Alpha-adrenoceptor- and prostaglandin-mediated modulation of vascular adrenergic neurotransmission in spontaneously hypertensive rats.

Abstract

The modulation of vascular adrenergic neurotransmission in the spontaneously hypertensive rat (SHR) and Wistar-Kyoto rat (WKY) mediated by alpha-adrenoceptor and prostaglandin E2 (PGE2) were evaluated. The pressor responses of the perfused mesenteric vascular bed to perivascular adrenergic nerve stimulation (NS) and infusion of norepinephrine (NE) and the NS-induced 3H-efflux in preparations pretreated with 3H-norepinephrine were determined.

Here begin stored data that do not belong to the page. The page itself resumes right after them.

Lemma take_digits_spec (n : nat) :
  forall prev s p' s',
    take_digits n prev s = Some (p', s') ->
    exists a, s = a ++ s' /\ length a = n /\ forallb is_digit a = true
              /\ p' = last_opt a prev.
Proof.
  induction n as [|n IH]; intros prev s p' s' H; cbn [take_digits] in H.
  - injection H as <- <-. now exists [].
  - destruct s as [|c s]; [discriminate|]. destruct (is_digit c) eqn:Hc; [|discriminate].
    apply IH in H as (a & -> & Hl & Hd & ->). exists (c :: a).
    cbn. rewrite Hc, Hl, Hd. repeat split.
Qed.

(** The matcher on [\b\d{n}\b]. *)
Lemma match_at_digits (n : nat) (ma : bool) (prev : option ascii) (s : text) :
  0 < n ->
  Re.match_at (pat (digits_re n)) ma prev s = run_at n prev s.
Proof.
  intro Hn. unfold Re.match_at, run_at, digits_re. cbn [pat Re.pat_re Re.pat_ignorecase Re.run].
  destruct (Re.at_boundary prev s); [|reflexivity]. rewrite run_digits.
  destruct (take_digits n prev s) as [[p' s']|] eqn:Ht; [|reflexivity].
  destruct (Re.at_boundary p' s'); [|reflexivity].
  apply take_digits_spec in Ht as (a & -> & Hl & _).
  replace (length s' =? length (a ++ s')) with false; [now rewrite andb_false_r|].
  symmetry. apply Nat.eqb_neq. rewrite length_app. lia.
Qed.

Lemma run_at_no_digit (n : nat) (prev : option ascii) (s : text) :
  0 < n -> digit_free_head s -> run_at n prev s = None.
Proof.
  intros Hn Hs. unfold run_at. destruct n as [|n]; [lia|]. cbn [take_digits].
  destruct s as [|e s]; [now destruct (Re.at_boundary _ _)|].
  cbn in Hs. rewrite Hs. now destruct (Re.at_boundary _ _).
Qed.
(** The body of the [for] loop, on the five running totals
    [(total_lines, total_tokens, total_dup_lines, total_dup_tokens,
    total_clones)]. *)
Definition for_body (totals : Z * Z * Z * Z * Z) (item : str * format_data)
  : Z * Z * Z * Z * Z :=
  let '(total_lines, total_tokens, total_dup_lines, total_dup_tokens,
        total_clones) := totals in
  let format_data := snd item in
  match total format_data with
  | Some total_data =>
      ((total_lines + get (lines total_data) 0)%Z,
       (total_tokens + get (tokens total_data) 0)%Z,
       (total_dup_lines + get (duplicatedLines total_data) 0)%Z,
       (total_dup_tokens + get (duplicatedTokens total_data) 0)%Z,
       (total_clones + get (clones total_data) 0)%Z)
  | None => totals
  end.

Local Open Scope result_scope.

Definition extract_metrics (report : report) : result metrics :=
  let '(total_lines, total_tokens, total_dup_lines, total_dup_tokens,
        total_clones) := fold_left for_body report (0, 0, 0, 0, 0)%Z in
  line_pct <-
    (if (0 <? total_lines)%Z
     then q <- int_true_divide total_dup_lines total_lines ;;
          num_mul_int (Float q) 100
     else inr (Int 0)) ;;
  token_pct <-
    (if (0 <? total_tokens)%Z
     then q <- int_true_divide total_dup_tokens total_tokens ;;
          num_mul_int (Float q) 100
     else inr (Int 0)) ;;
  inr {| total_lines := total_lines;
         total_tokens := total_tokens;
         duplicated_lines := total_dup_lines;
         duplicated_tokens := total_dup_tokens;
         total_clones := total_clones;
         line_duplication_pct := line_pct;
         token_duplication_pct := token_pct |}.

Local Close Scope result_scope.

(** *** The comparison *)

(** ["=" * 80] *)
Definition rule : str := repeat 61%N 80.

(** The characters of the messages outside ASCII. *)
Definition arrow : str := [8594%N].
Definition check_mark : str := [10003%N].
Definition at_most : str := [8804%N].
Definition at_least : str := [8805%N].
Definition party : str := [127881%N].
Definition warning : str := [9888%N; 65039%N].

(** ['PASS' if passed else 'FAIL'] *)
Definition pass_or_fail (passed : bool) : str :=
  if passed then lit "PASS" else lit "FAIL".

(** The thresholds; [str(target_token_pct)] is [4.5]. *)
Definition target_token_pct : num := Float float_4_5.
Definition target_token_pct_str : str := lit "4.5".
Definition target_clones : Z := 100.
(** The text of a well-formed value is read as its tokens. *)
Lemma scan_dumps (v : pyval) : wf v -> scans v.
Proof.
  induction v as [|b|n|s|l IH|d IH] using value_induction; intros W rest out C.
  - apply (scan_atom "n" "ull"); [reflexivity|exact C|reflexivity].
  - destruct b.
    + apply (scan_atom "t" "rue"); [reflexivity|exact C|reflexivity].
    + apply (scan_atom "f" "alse"); [reflexivity|exact C|reflexivity].
  - apply scan_of_Z, C.
  - apply scan_dumps_str, W.
  - apply wf_list in W. cbn [Json.dumps json_tokens]. rewrite !append_assoc.
    cbn [append].
    change (Json.scan Json.STop
              (String "[" (Str.join ", " (map Json.dumps l) ++ String "]" rest)) out)
      with (Json.scan Json.STop
              (Str.join ", " (map Json.dumps l) ++ String "]" rest)
              (Json.TLBrack :: out)).
    pose proof (scan_separated "]" Json.TRBrack
                  (map (fun x => (Json.dumps x, json_tokens x)) l)) as S.
    rewrite !map_map in S. cbn [fst snd] in S.
    rewrite S.
    + cbn [List.rev]. rewrite <- app_assoc. reflexivity.
    + reflexivity.
    + reflexivity.
    + apply Forall_map. cbn [fst snd]. clear S.
      induction IH as [|x r Px _ IHr]; constructor.
      * apply Px. inversion W; assumption.
      * apply IHr. inversion W; assumption.
  - apply wf_dict in W. destruct W as [_ W].
    rewrite dumps_dict. cbn [json_tokens]. rewrite !append_assoc. cbn [append].
    match goal with
    | |- Json.scan Json.STop (String "{" ?body) out = _ =>
        change (Json.scan Json.STop (String "{" body) out)
          with (Json.scan Json.STop body (Json.TLBrace :: out))
    end.
    pose proof (scan_separated "}" Json.TRBrace
                  (map (fun '(k, x) =>
                          (Json.dumps_str k ++ ": " ++ Json.dumps x,
                           Json.TAtom (VStr k) :: Json.TColon :: json_tokens x)) d)) as S.
    rewrite !map_map in S.
    assert (E1 : forall A (f : string * list Json.token -> A),
               map (fun kv : string * pyval =>
                      f (let '(k, x) := kv in
                         (Json.dumps_str k ++ ": " ++ Json.dumps x,
                          Json.TAtom (VStr k) :: Json.TColon :: json_tokens x))) d
               = map (fun '(k, x) =>
                        f (Json.dumps_str k ++ ": " ++ Json.dumps x,
                           Json.TAtom (VStr k) :: Json.TColon :: json_tokens x)) d).
    { intros A f. apply map_ext. intros [k x]. reflexivity. }
    rewrite !E1 in S. cbn [fst snd] in S. rewrite S.
    + cbn [List.rev]. rewrite <- app_assoc. reflexivity.
    + reflexivity.
    + reflexivity.
    + apply Forall_map. clear S E1.
      induction IH as [|[k x] r Px _ IHr]; constructor.
      * cbn [fst snd] in *. intros rest' out' C'. rewrite !append_assoc.
        inversion W as [|? ? [Wk Wx] Wr]; subst. cbn [fst snd] in *.
        rewrite (scan_dumps_str _ _ _ Wk). cbn [append].
        change (Json.scan Json.STop (String ":" (String " " (Json.dumps x ++ rest')))
                  (Json.TAtom (VStr k) :: out'))
          with (Json.scan Json.STop (Json.dumps x ++ rest')
                  (Json.TColon :: Json.TAtom (VStr k) :: out')).
        rewrite (Px Wx _ _ C'). cbn [List.rev].
        rewrite <- !app_assoc. reflexivity.
      * apply IHr. inversion W; assumption.
Qed.
(** * File intake pipeline of the file-upload library

    A shallow embedding of the two intake paths of the repository:

    - the [useFileUpload] hook ([src/hooks/use-file-upload.ts]):
      [validateFile], [createFilePreview], [handleFiles], [removeFile],
      [clearFiles] and the synthetic progress timer;
    - the multi-file branch of the [FileUploader] component:
      [handleMultipleFiles] and [removeFile].

    JavaScript strings are sequences of UTF-16 code units, numbers that count
    files or bytes are natural numbers, React state is passed explicitly, and
    everything the platform decides (random identifiers, the order in which
    promises settle, whether a blob can be read) is an explicit input. *)

From Stdlib Require Import String Ascii DecimalString.
From stdpp Require Import base numbers option list.

Local Open Scope N_scope.

(* ================================================================== *)
(** ** JavaScript strings *)
(* ================================================================== *)

Module Js.

(** A string is its sequence of UTF-16 code units. *)
Definition str := list N.

(** A literal of the source, written as a Rocq string. *)
Definition lit (s : string) : str :=
  map N_of_ascii (list_ascii_of_string s).

Definition eqb (a b : str) : bool := bool_decide (a = b).

(** [s.startsWith(p)] *)
Fixpoint startsWith (s p : str) {struct p} : bool :=
  match p, s with
  | [], _ => true
  | _ :: _, [] => false
  | c :: p', d :: s' => (c =? d) && startsWith s' p'
  end.

(** [s.endsWith(p)] *)
Definition endsWith (s p : str) : bool :=
  startsWith (reverse s) (reverse p).
Lemma update_is_all_or_nothing_witness :
  let x := mk_exp_data 1 "alice" "EC-Earth" "main" "marenostrum" (Some (date 2023 1 1)) "a001" in
  let rest := [mk_exp_data 2 "bob" "EC-Earth" "main" "marenostrum" (Some (date 2023 1 1)) "a002"] in
  _extract_autosubmit_experiments worker popularity_insert_fails src_A = Ok (x :: rest) /\
  tsdb (snd (execute_task worker popularity_insert_fails src_A empty_world)) = empty_db.
Proof.
  intros x rest. split; [reflexivity|].
  pose proof (update_is_all_or_nothing worker popularity_insert_fails src_A empty_world
                x rest eq_refl) as H.
  cbv zeta in H.
  destruct (_process_experiments (x :: rest)) as [models_data|e] eqn:Hpr;
    [|discriminate Hpr].
  destruct H as [Ht _]. rewrite Ht.
  vm_compute in Hpr. inversion Hpr; subst models_data. vm_compute. reflexivity.
Defined.

(** C1 as stated fails: here the insert of the popularity rows raises, the
    write is rolled back, and [execute_task] returns as if nothing had
    happened. *)
Lemma update_error_not_propagated :
  exists models_data,
    _process_experiments
      [mk_exp_data 1 "alice" "EC-Earth" "main" "marenostrum" (Some (date 2023 1 1)) "a001";
       mk_exp_data 2 "bob" "EC-Earth" "main" "marenostrum" (Some (date 2023 1 1)) "a002"]
    = Ok models_data /\
    fst (_update_timescaledb popularity_insert_fails models_data
           (current_time worker) (at_write empty_world))
    = Raise OperationalError /\
    tsdb (snd (execute_task worker popularity_insert_fails src_A empty_world)) = empty_db /\
    fst (execute_task worker popularity_insert_fails src_A empty_world) = Ok tt.
Proof. eexists. split; [reflexivity|]. vm_compute. repeat split. Qed.

(** C3, as the code has it: inside [_update_timescaledb] the views are
    refreshed only after a successful commit; [execute_task] then refreshes
    them once more whether the write went through or not; and once the
    statements and the commit have gone through, the store holds the write
    whatever the refreshes do. A cycle that raises before the write, on an
    experiment without a date, refreshes nothing. *)
Theorem refresh_is_issued_whenever_the_write_is_tried w E src W x rest :
  _extract_autosubmit_experiments w E src = Ok (x :: rest) ->
  let cyc := execute_task w E src W in
  match _process_experiments (x :: rest) with
  | Raise e =>
      fst cyc = Raise e /\ refreshes (snd cyc) = refreshes W /\
      mv (snd cyc) = mv W /\ tsdb (snd cyc) = tsdb W
  | Ok models_data =>
      let out := _update_timescaledb E models_data (current_time w) (at_write W) in
      refreshes (snd out)
        = (match fst out with Ok _ => S (refreshes W) | Raise _ => refreshes W end) /\
      refreshes (snd cyc) = S (refreshes (snd out)) /\
      tsdb (snd cyc) = tsdb (snd out) /\
      (forall s s1,
         update_statements E models_data (current_time w)
           (mk_session (tsdb W) (tsdb W) 0) = (Ok tt, s) ->
         (_ <- session_flush ;; session_commit E) s = (Ok tt, s1) ->
         fst out = Ok tt /\ tsdb (snd out) = pending s /\ tsdb (snd cyc) = pending s)
  end.
Proof.
  intros Hex. cbv zeta.
  destruct (_process_experiments (x :: rest)) as [models_data|e0] eqn:Hpr;
    [|rewrite (execute_task_undated w E src W x rest e0 Hex Hpr); repeat split].
  set (out := _update_timescaledb E models_data (current_time w) (at_write W)).
  set (cyc := execute_task w E src W).
  assert (Hcyc : refreshes (snd cyc) = S (refreshes (snd out)) /\
                 tsdb (snd cyc) = tsdb (snd out)).
  { unfold cyc. rewrite (execute_task_nonempty _ _ _ _ _ _ _ Hex Hpr). fold out.
    set (W1 := match fst out with
               | Ok _ => snd out
               | Raise _ => say ERROR "Error during database update" (snd out)
               end).
    assert (HW1 : refreshes W1 = refreshes (snd out) /\ tsdb W1 = tsdb (snd out))
      by (unfold W1; destruct (fst out); split; reflexivity).
    pose proof (refresh_tsdb E W1) as Ht. pose proof (refresh_count E W1) as Hn.
    destruct (refresh_materialized_views E W1) as [[[]|e'] W2]; simpl in *;
      destruct HW1 as [H1 H2]; split; congruence. }
  destruct Hcyc as [Hc1 Hc2].
  pose proof (update_timescaledb_inv E models_data (current_time w) (at_write W))
    as Hinv. cbv zeta in Hinv. fold out in Hinv. cbn [at_write extracted say tsdb refreshes mv] in Hinv.
  destruct Hinv as [[[e He] [Ht [Hn Hm]]] | [Hok [Hn [s0 [s2 [Hst0 [Hco0 Ht]]]]]]].
  - rewrite He. split; [exact Hn|]. split; [exact Hc1|]. split; [exact Hc2|].
    intros s s1 Hst Hco. exfalso. revert He.
    unfold out, _update_timescaledb. change (tsdb (at_write W)) with (tsdb W).
    rewrite Hst, Hco.
    destruct (refresh_materialized_views E _) as [[[]|?] ?]; discriminate.
  - rewrite Hok. split; [exact Hn|]. split; [exact Hc1|]. split; [exact Hc2|].
    intros s s1 Hst Hco. rewrite Hst0 in Hst. inversion Hst; subst.
    repeat split; congruence.
Qed.
Definition rbind {A B : Type} (m : result A) (k : A -> result B) : result B :=
  match m with
  | Ok a => k a
  | Raise e => Raise e
  end.

Notation "'try' x := m 'in' k" := (rbind m (fun x => k))
  (at level 10, x name, m at level 100, k at level 200).

(** A [for] loop whose body appends lines and may raise: the first failing
    iteration aborts the loop. *)
Fixpoint for_each {A B : Type} (xs : list A) (body : A -> result (list B))
  : result (list B) :=
  match xs with
  | [] => Ok []
  | x :: rest =>
      try here := body x in
      try later := for_each rest body in
      Ok (here ++ later)
  end.

(* ------------------------------------------------------------------ *)
(** ** Python dictionaries with string keys *)
(* ------------------------------------------------------------------ *)

(** Insertion-ordered, as Python 3 dictionaries are: assigning to a key that
    is present replaces its value in place, a new key goes to the end. *)
Module Dict.

Definition t : Type := list (string * string).

Definition empty : t := [].

(** [d[k] = v] *)
Fixpoint set (d : t) (k v : string) : t :=
  match d with
  | [] => [(k, v)]
  | (k', v') :: rest =>
      if String.eqb k' k then (k', v) :: rest
      else (k', v') :: set rest k v
  end.

Fixpoint get (d : t) (k : string) : option string :=
  match d with
  | [] => None
  | (k', v') :: rest => if String.eqb k' k then Some v' else get rest k
  end.

(** [k in d] *)
Definition contains (d : t) (k : string) : bool :=
  match get d k with
  | Some _ => true
  | None => false
  end.

(** [d[k]] as an expression: raises [KeyError] when [k] is absent. *)
Definition lookup (d : t) (k : string) : result string :=
  match get d k with
  | Some v => Ok v
  | None => Raise (KeyError k)
  end.

(** [d.items()] *)
Definition items (d : t) : list (string * string) := d.

Definition keys (d : t) : list string := map fst d.

Definition values (d : t) : list string := map snd d.

End Dict.

(* ------------------------------------------------------------------ *)
(** ** Source file registry and project constants *)
(* ------------------------------------------------------------------ *)

(** The manifest as the script ships it. *)
Module Manifest.

Definition SOURCE_FILES : list string :=
  [ "EMCopilot/App/EMCopilotApp.swift";
    "EMCopilot/Models/DirectReport.swift";
    "EMCopilot/Models/GeneratedDocument.swift";
    "EMCopilot/Models/Program.swift";
    "EMCopilot/Models/OneOnOneSession.swift";
    "EMCopilot/Services/ClaudeService.swift";
    "EMCopilot/Services/Prompts.swift";
    "EMCopilot/Views/ContentView.swift";
    "EMCopilot/Views/Shared/MarkdownContentView.swift";
    "EMCopilot/Views/Onboarding/OnboardingView.swift";
    "EMCopilot/Views/Home/HomeView.swift";
    "EMCopilot/Views/DirectReports/DirectReportsView.swift";
    "EMCopilot/Views/DirectReports/AddDirectReportView.swift";
    "EMCopilot/Views/Generator/DocumentGeneratorView.swift";
    "EMCopilot/Views/Generator/GeneratedDocumentOutputView.swift";
    "EMCopilot/Views/Programs/ProgramManagerView.swift";
    "EMCopilot/Views/OneOnOne/OneOnOneHubView.swift";
    "EMCopilot/Views/OneOnOne/OneOnOneSessionView.swift";
    "EMCopilot/Views/OneOnOne/AddArtifactView.swift";
    "EMCopilot/Views/Settings/SettingsView.swift" ]%string.

Definition RESOURCE_FILES : list string :=
  [ "EMCopilot/Resources/Assets.xcassets" ]%string.

End Manifest.

Definition APP_NAME : string := "EMCopilot".
Definition BUNDLE_ID_BASE : string := "com.yourname.emcopilot".
Definition MACOS_DEPLOY : string := "14.0".
Definition IOS_DEPLOY : string := "17.0".
Definition SWIFT_VERSION : string := "5.10".
Definition ASSETS_XCASSETS : string := "EMCopilot/Resources/Assets.xcassets".

(** The module-level names [pbxproj] and [main] read: the manifest, the
    sixteen structural identifiers and the two per-file dictionaries. *)
Record Globals : Type := {
  SOURCE_FILES : list string;
  RESOURCE_FILES : list string;
  PROJECT_UUID : string;
  MAIN_GROUP_UUID : string;
  PRODUCTS_GROUP_UUID : string;
  TARGET_UUID : string;
  PRODUCT_REF_UUID : string;
  SOURCES_PHASE_UUID : string;
  RESOURCES_PHASE_UUID : string;
  FRAMEWORKS_PHASE_UUID : string;
  DEBUG_CONFIG_UUID : string;
  RELEASE_CONFIG_UUID : string;
  TARGET_DEBUG_CFG_UUID : string;
  TARGET_RELEASE_CFG_UUID : string;
  PROJECT_CFGLIST_UUID : string;
  TARGET_CFGLIST_UUID : string;
  SWIFTDATA_FW_REF_UUID : string;
  SWIFTDATA_BUILD_UUID : string;
  file_refs : Dict.t;     (* path -> fileRef UUID *)
  build_files : Dict.t    (* path -> buildFile UUID *)
}.

(** The identifiers of the fixed structural objects, in allocation order. *)
Definition structural_ids (g : Globals) : list string :=
  [ PROJECT_UUID g; MAIN_GROUP_UUID g; PRODUCTS_GROUP_UUID g; TARGET_UUID g;
    PRODUCT_REF_UUID g; SOURCES_PHASE_UUID g; RESOURCES_PHASE_UUID g;
    FRAMEWORKS_PHASE_UUID g; DEBUG_CONFIG_UUID g; RELEASE_CONFIG_UUID g;
    TARGET_DEBUG_CFG_UUID g; TARGET_RELEASE_CFG_UUID g;
    PROJECT_CFGLIST_UUID g; TARGET_CFGLIST_UUID g;
    SWIFTDATA_FW_REF_UUID g; SWIFTDATA_BUILD_UUID g ].

(** *** Module initialisation (lines 77-105)

    [rnd k] is the integer behind the [k]-th call of [make_uuid], counted
    from zero in program order. *)
Section ModuleInit.

Variable rnd : nat -> N.

Definition uuid_at (k : nat) : string := make_uuid (rnd k).

(** One of the two loops of lines 100-105, started with [k] identifiers
    already drawn:
    [for f in paths: file_refs[f] = make_uuid(); build_files[f] = make_uuid()] *)
Fixpoint assign_ids (paths : list string) (fr bf : Dict.t) (k : nat)
  : Dict.t * Dict.t * nat :=
  match paths with
  | [] => (fr, bf, k)
  | f :: rest =>
      assign_ids rest (Dict.set fr f (uuid_at k))
                      (Dict.set bf f (uuid_at (S k))) (S (S k))
  end.

Definition module_init (sources resources : list string) : Globals :=
  let '(fr, bf, k) := assign_ids sources Dict.empty Dict.empty 16 in
  let '(fr, bf, _) := assign_ids resources fr bf k in
  {| SOURCE_FILES := sources;
     RESOURCE_FILES := resources;
     PROJECT_UUID := uuid_at 0;
     MAIN_GROUP_UUID := uuid_at 1;
     PRODUCTS_GROUP_UUID := uuid_at 2;
     TARGET_UUID := uuid_at 3;
     PRODUCT_REF_UUID := uuid_at 4;
     SOURCES_PHASE_UUID := uuid_at 5;
     RESOURCES_PHASE_UUID := uuid_at 6;
     FRAMEWORKS_PHASE_UUID := uuid_at 7;
     DEBUG_CONFIG_UUID := uuid_at 8;
     RELEASE_CONFIG_UUID := uuid_at 9;
     TARGET_DEBUG_CFG_UUID := uuid_at 10;
     TARGET_RELEASE_CFG_UUID := uuid_at 11;
     PROJECT_CFGLIST_UUID := uuid_at 12;
     TARGET_CFGLIST_UUID := uuid_at 13;
     SWIFTDATA_FW_REF_UUID := uuid_at 14;
     SWIFTDATA_BUILD_UUID := uuid_at 15;
     file_refs := fr;
     build_files := bf |}.

(** How many identifiers a run draws for a manifest. *)
Definition ids_drawn (sources resources : list string) : nat :=
  16 + 2 * (List.length sources + List.length resources).

End ModuleInit.

(* ------------------------------------------------------------------ *)
(** ** The descriptor text *)
(* ------------------------------------------------------------------ *)

(** A rendered line is kept as the pieces of its f-string: literal text and
    interpolated identifiers.  An identifier at the head of an object
    ([\t\t<id> ... = {]) is a defining occurrence, any other is a
    cross-reference.  Concatenating the pieces gives the line of the script. *)
Inductive piece : Type :=
| Lit (text : string)
| DefId (uid : string)
| RefId (uid : string).

Definition line : Type := list piece.

Definition render_piece (p : piece) : string :=
  match p with
  | Lit s => s
  | DefId u => u
  | RefId u => u
  end.

Definition render_line (l : line) : string :=
  fold_right (fun p acc => (render_piece p ++ acc)%string) EmptyString l.

(** Lines 118-125: the fixed preamble. *)
Definition pbx_header : list line :=
  [ [Lit "// !$*UTF8*$!"];
    [Lit "{"];
    [Lit (tab ++ "archiveVersion = 1;")];
    [Lit (tab ++ "classes = {")];
    [Lit (tab ++ "};")];
    [Lit (tab ++ "objectVersion = 77;")];
    [Lit (tab ++ "objects = {")];
    [Lit EmptyString] ].

(** [# --- PBXBuildFile ---] (lines 127-133).  The loop reads
    [file_refs[path]] for every key of [build_files]. *)
Definition pbx_build_file_line (name uid fref : string) : line :=
  [Lit (tabs 2); DefId uid; Lit (" /* " ++ name ++ " in Sources */ = {isa = PBXBuildFile; fileRef = "); RefId fref; Lit (" /* " ++ name ++ " */; };")].

Definition pbx_PBXBuildFile (g : Globals) : result (list line) :=
  try entries := for_each (Dict.items (build_files g)) (fun '(path, uid) =>
      let name := basename path in
      try fref := Dict.lookup (file_refs g) path in
      Ok [ pbx_build_file_line name uid fref ]) in
  Ok ([ [Lit (nl ++ "/* Begin PBXBuildFile section */")] ]
      ++ entries
      ++ [ [Lit (tabs 2); DefId (SWIFTDATA_BUILD_UUID g); Lit " /* SwiftData.framework in Frameworks */ = {isa = PBXBuildFile; fileRef = "; RefId (SWIFTDATA_FW_REF_UUID g); Lit " /* SwiftData.framework */; };"];
        [Lit "/* End PBXBuildFile section */"] ]).
Lemma X14_witness :
  fs (processTemplate Demo.sys Demo.ctx Cases.missingT Demo.world).2
  = fs Demo.world
  /\ forallb from_rendering
       (news Demo.world
             (processTemplate Demo.sys Demo.ctx Cases.missingT Demo.world).2)
     = true.
Proof.
  destruct (X14_processTemplate_exit Demo.sys Demo.ctx Cases.missingT Demo.world
              1 (processTemplate Demo.sys Demo.ctx Cases.missingT Demo.world).2)
    as (_ & _ & _ & _ & Hf & _ & Hev).
  - vm_compute. reflexivity.
  - split; [exact Hf|exact Hev].
Defined.

(** A fan-out while the metadata service does not answer. *)
Lemma X15_witness :
  exists w',
    processTemplate Demo.flaky Demo.ctx Demo.fanoutT Demo.world
    = (Done None, w')
    /\ List.filter is_exec (news Demo.world w') = [].
Proof.
  destruct (X15_fanout_without_context Demo.flaky Demo.ctx Demo.fanoutT
              Demo.world (Errorf "connection refused"))
    as (w' & Hrun & _ & Hexec & _).
  - left. reflexivity.
  - discriminate.
  - vm_compute. reflexivity.
  - exists w'. split; [exact Hrun|exact Hexec].
Defined.

(** The selectors [role:worker:now] and [role:]. *)
Lemma X16_witness :
  (getLabelGroup Demo.sys "role:worker:now" Demo.world).1
  = Done (List.filter
            (fun c => selects "role" "worker" (Container.Labels c))
            (TemplateContext.Containers Demo.ctx), None)
  /\ (getLabelGroup Demo.sys "role:" Demo.world).1
     = Done (List.filter
               (fun c => bool_decide (is_Some (Container.Labels c !! "role")))
               (TemplateContext.Containers Demo.ctx), None).
Proof.
  apply (X16_selector_fields Demo.sys "role" "worker" "now" Demo.ctx Demo.world).
  - vm_compute. reflexivity.
  - reflexivity.
  - reflexivity.
Defined.

(** A leader has no label [probe]: the token itself is run. *)
Lemma X17_witness :
  exists f' evs,
    fanout Demo.sys Cases.probeT [Cases.l1] Demo.world
    = (Done tt, advance Demo.world f' evs)
    /\ List.filter is_check evs = [Exec CheckSlot "{{Labels.probe}}"].
Proof.
  apply (X17_empty_substitution_runs_raw Demo.sys Cases.probeT Cases.l1
           Demo.world).
  - discriminate.
  - vm_compute. reflexivity.
Defined.

(** A destination that cannot be read. *)
Lemma X20_witness :
  List.filter is_exec
    (news Demo.world
          (processTemplate Demo.sys Demo.ctx Demo.lockedT Demo.world).2) = [].
Proof.
  apply (X20_processTemplate_error_runs_no_command Demo.sys Demo.ctx
           Demo.lockedT Demo.world
           (Errorf ("Could not compare content for locked.conf: "
                    +:+ "Could not calculate checksum for locked.conf: "
                    +:+ "open locked.conf: permission denied"))
           (processTemplate Demo.sys Demo.ctx Demo.lockedT Demo.world).2).
  vm_compute. reflexivity.
Defined.

Lemma steady_deniedRename : steady Cases.deniedRename.
Proof. intros e He. destruct e; first [reflexivity | discriminate]. Defined.
(** * genro-auth: token lifecycle over an in-memory storage backend

    A shallow embedding of [genro_auth/storage.py] (class
    [MemoryTokenStorage]) and [genro_auth/tokens.py] (class [TokenManager]).

    Python objects live in an explicit object heap, so that the shallow
    [dict.copy()] of the storage backend and the sharing of list objects
    are visible.  Methods are computations in a state-and-exception monad.
    The library calls the methods rely on ([hashlib.sha256], naive
    [datetime] arithmetic, [isoformat] / [fromisoformat]) are written out
    as executable functions. *)

From stdpp Require Import gmap strings list fin_maps.
From Stdlib Require Import ZArith Ascii String Lia.

Local Open Scope Z_scope.

(** ** SHA-256 (FIPS 180-4), as used by [TokenManager._hash_token] *)

Module SHA256.

Definition mask32 : Z := 4294967295.

Definition wrap (x : Z) : Z := Z.land x mask32.
Definition add32 (x y : Z) : Z := wrap (x + y).
Definition rotr (n x : Z) : Z :=
  Z.lor (Z.shiftr x n) (wrap (Z.shiftl x (32 - n))).
Definition not32 (x : Z) : Z := Z.lxor x mask32.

In both SHR and WKY, a selective alpha 2 agonist, B-HT 920 (30-300 nM), inhibited neurogenic vasoconstriction, and B-HT 920 (100-300 nM) potentiated the pressor response to NE in a dose-dependent manner. The effects of B-HT 920 did not significantly differ in SHR and WKY. Another alpha 2 agonist, clonidine (100 nM), decreased the 3H-efflux approximately by 30% both in SHR and WKY. A selective alpha 2 blocking agent, yohimbine (3-300 nM), potentiated the neurogenic vasoconstriction and inhibited the pressor response to NE equally in SHR and WKY. No difference in enhancement of 3H-efflux by yohimbine (30-300 nM) was seen between SHR and WKY either in the absence or presence of cocaine (10 microM) and metanephrine (20 microM). PGE2 (0.1-1 microM) potentiated pressor responses to NS and NE in SHR and WKY, but this compound (1 microM) did not affect the NS-induced 3H-efflux in either group of rats. It appears that adrenergic neurotransmission is inhibited presynaptically via an alpha 2 receptor mechanism and facilitated postsynaptically by PGE2 in the rat mesenteric vascular bed. The hypertensive state in SHR can not be accounted for by alteration of these modulator mechanisms.